Le texte n’ouvre donc pas la possibilité aux personnes subissant des dommages de faire entendre leur voix ni aux défenseurs de l’environnement de faire reconnaître les conséquences néfastes de l’exploitation. Les enfants intoxiqués à l’arsenic près de l’ancienne mine d’or de Salsigne (dans l’Aude), par exemple, ne pourront faire valoir leurs droits à réparation.

Une réforme en trompe l’œil pour forcer l’acceptabilité sociale

La réforme du Code minier nous est présentée comme censée mieux prendre en compte les enjeux environnementaux, économiques et sociaux, mais c’est davantage un trompe-l’œil visant à favoriser une forme d’acceptabilité sociale des projets miniers.

La Guyane en paie un lourd tribut et les membres de la Convention citoyenne pour le climat ne s’y sont pas trompés en proposant un moratoire sur l’exploitation industrielle minière dans ce pays.

L’activité minière se répercute lourdement sur nos territoires et, du fait des pollutions (air, eau, sols) engendrées, entre en conflit avec les économies locales fondées sur l’agriculture et le tourisme. Elle affaiblit la biodiversité et affecte la santé des populations. Selon l’association Ingénieurs sans frontières, nul ne peut garantir l’absence de conséquence là où sont extraits des minerais : « Il est techniquement et industriellement impossible que les mines soient un jour propres et totalement durables. »

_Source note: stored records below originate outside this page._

(* ===== verification/Airtime.v ===== *)
(** Air time and aggregate sizes (src/real/ath/ath9k/xmit.c): the duration of
    an HT frame, the longest frame that fits a transmit opportunity, the
    padding delimiters between subframes and the formation of aggregates. *)

From S2P Require Import Prelude Baw.

(** * Constants and macros *)

Definition BITS_PER_BYTE : Z := 8.
Definition OFDM_PLCP_BITS : Z := 22.
Definition HT_RC_2_STREAMS (rc : Z) : Z := ((rc .& 0x78) .>> 3) + 1.
Definition L_STF : Z := 8.
Definition L_LTF : Z := 8.
Definition L_SIG : Z := 4.
Definition HT_SIG : Z := 8.
Definition HT_STF : Z := 4.
Definition HT_LTF (ns : Z) : Z := 4 * ns.
Definition SYMBOL_TIME (ns : Z) : Z := ns .<< 2.
Definition SYMBOL_TIME_HALFGI (ns : Z) : Z := cdiv (ns * 18 + 4) 5.
Definition TIME_SYMBOLS (t : Z) : Z := t .>> 2.
Definition TIME_SYMBOLS_HALFGI (t : Z) : Z := cdiv (t * 5 - 4) 18.
Definition NUM_SYMBOLS_PER_USEC (usec : Z) : Z := usec .>> 2.
Definition NUM_SYMBOLS_PER_USEC_HALFGI (usec : Z) : Z := cdiv (usec * 5 - 4) 18.
Definition ATH_AMPDU_LIMIT_MAX : Z := 65535.
Definition ATH_AGGR_DELIM_SZ : Z := 4.
Definition ATH_AGGR_MINPLEN : Z := 256.
Definition ATH_AGGR_ENCRYPTDELIM : Z := 10.
Definition FIRST_DESC_NDELIMS : Z := 60.

Definition ATH_AGGR_GET_NDELIM (len : Z) : Z :=
  if ATH_AGGR_MINPLEN <=? len then 0
  else (ATH_AGGR_MINPLEN - len + ATH_AGGR_DELIM_SZ - 1) / ATH_AGGR_DELIM_SZ.

(** Rows by modulation; 20 MHz, 40 MHz. *)
Definition bits_per_symbol_table : list (Z * Z) :=
  [(26, 54); (52, 108); (78, 162); (104, 216); (156, 324); (208, 432); (234, 486); (260, 540)].

Definition bits_per_symbol (row : Z) (width : bool) : Z :=
  let '(ht20, ht40) := nth (Z.to_nat row) bits_per_symbol_table (0, 0) in
  if width then ht40 else ht20.

(** * Durations *)

Definition preamble (streams : Z) : Z :=
  L_STF + L_LTF + L_SIG + HT_SIG + HT_STF + HT_LTF streams.

Definition ath_pkt_duration (rix pktlen : Z) (width half_gi : bool) : Z :=
  let streams := HT_RC_2_STREAMS rix in
  let nbits := u32 ((pktlen .<< 3) + OFDM_PLCP_BITS) in
  let nsymbits := u32 (bits_per_symbol (rix mod 8) width * streams) in
  let nsymbols := u32 (nbits + nsymbits - 1) / nsymbits in
  let duration :=
    if negb half_gi then u32 (SYMBOL_TIME nsymbols) else u32 (nsymbols * 18 + 4) / 5 in
  u32 (duration + preamble streams).

(** Plain [int] arithmetic: the shift is arithmetic, the divisions truncate. *)
Definition ath_max_framelen (usec mcs : Z) (ht40 sgi : bool) : Z :=
  let streams := HT_RC_2_STREAMS mcs in
  let usec := usec - preamble streams in
  let symbols := if sgi then TIME_SYMBOLS_HALFGI usec else TIME_SYMBOLS usec in
  let bits := symbols * bits_per_symbol (mcs mod 8) ht40 * streams in
  let bits := bits - OFDM_PLCP_BITS in
  let bytes := cdiv bits 8 in
  if 65532 <? bytes then 65532 else bytes.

Le Code minier n’est pas seulement un instrument juridique. En essayant de nous vanter un modèle minier « vertueux », il cache la logique prédatrice du secteur minier dans sa volonté d’explorer toujours plus de nouveaux territoires et gisements. Celle-ci est liée non seulement à la raréfaction des ressources, mais également à une économie financiarisée privilégiant la spéculation, l’accumulation et la valorisation des capitaux sans limites. Aussi, il est urgent qu’en tant qu’acteurs des territoires nous fassions entendre notre voix sur les choix technologiques et économiques faits par et pour l’industrie extractive avant que celle-ci ne nous mène dans l’impasse.

D’autant plus que le projet de loi prévoit, en son article 12, la possibilité de recourir aux ordonnances pour modifier toute une série de mesures, en évinçant le débat et le vote au Parlement.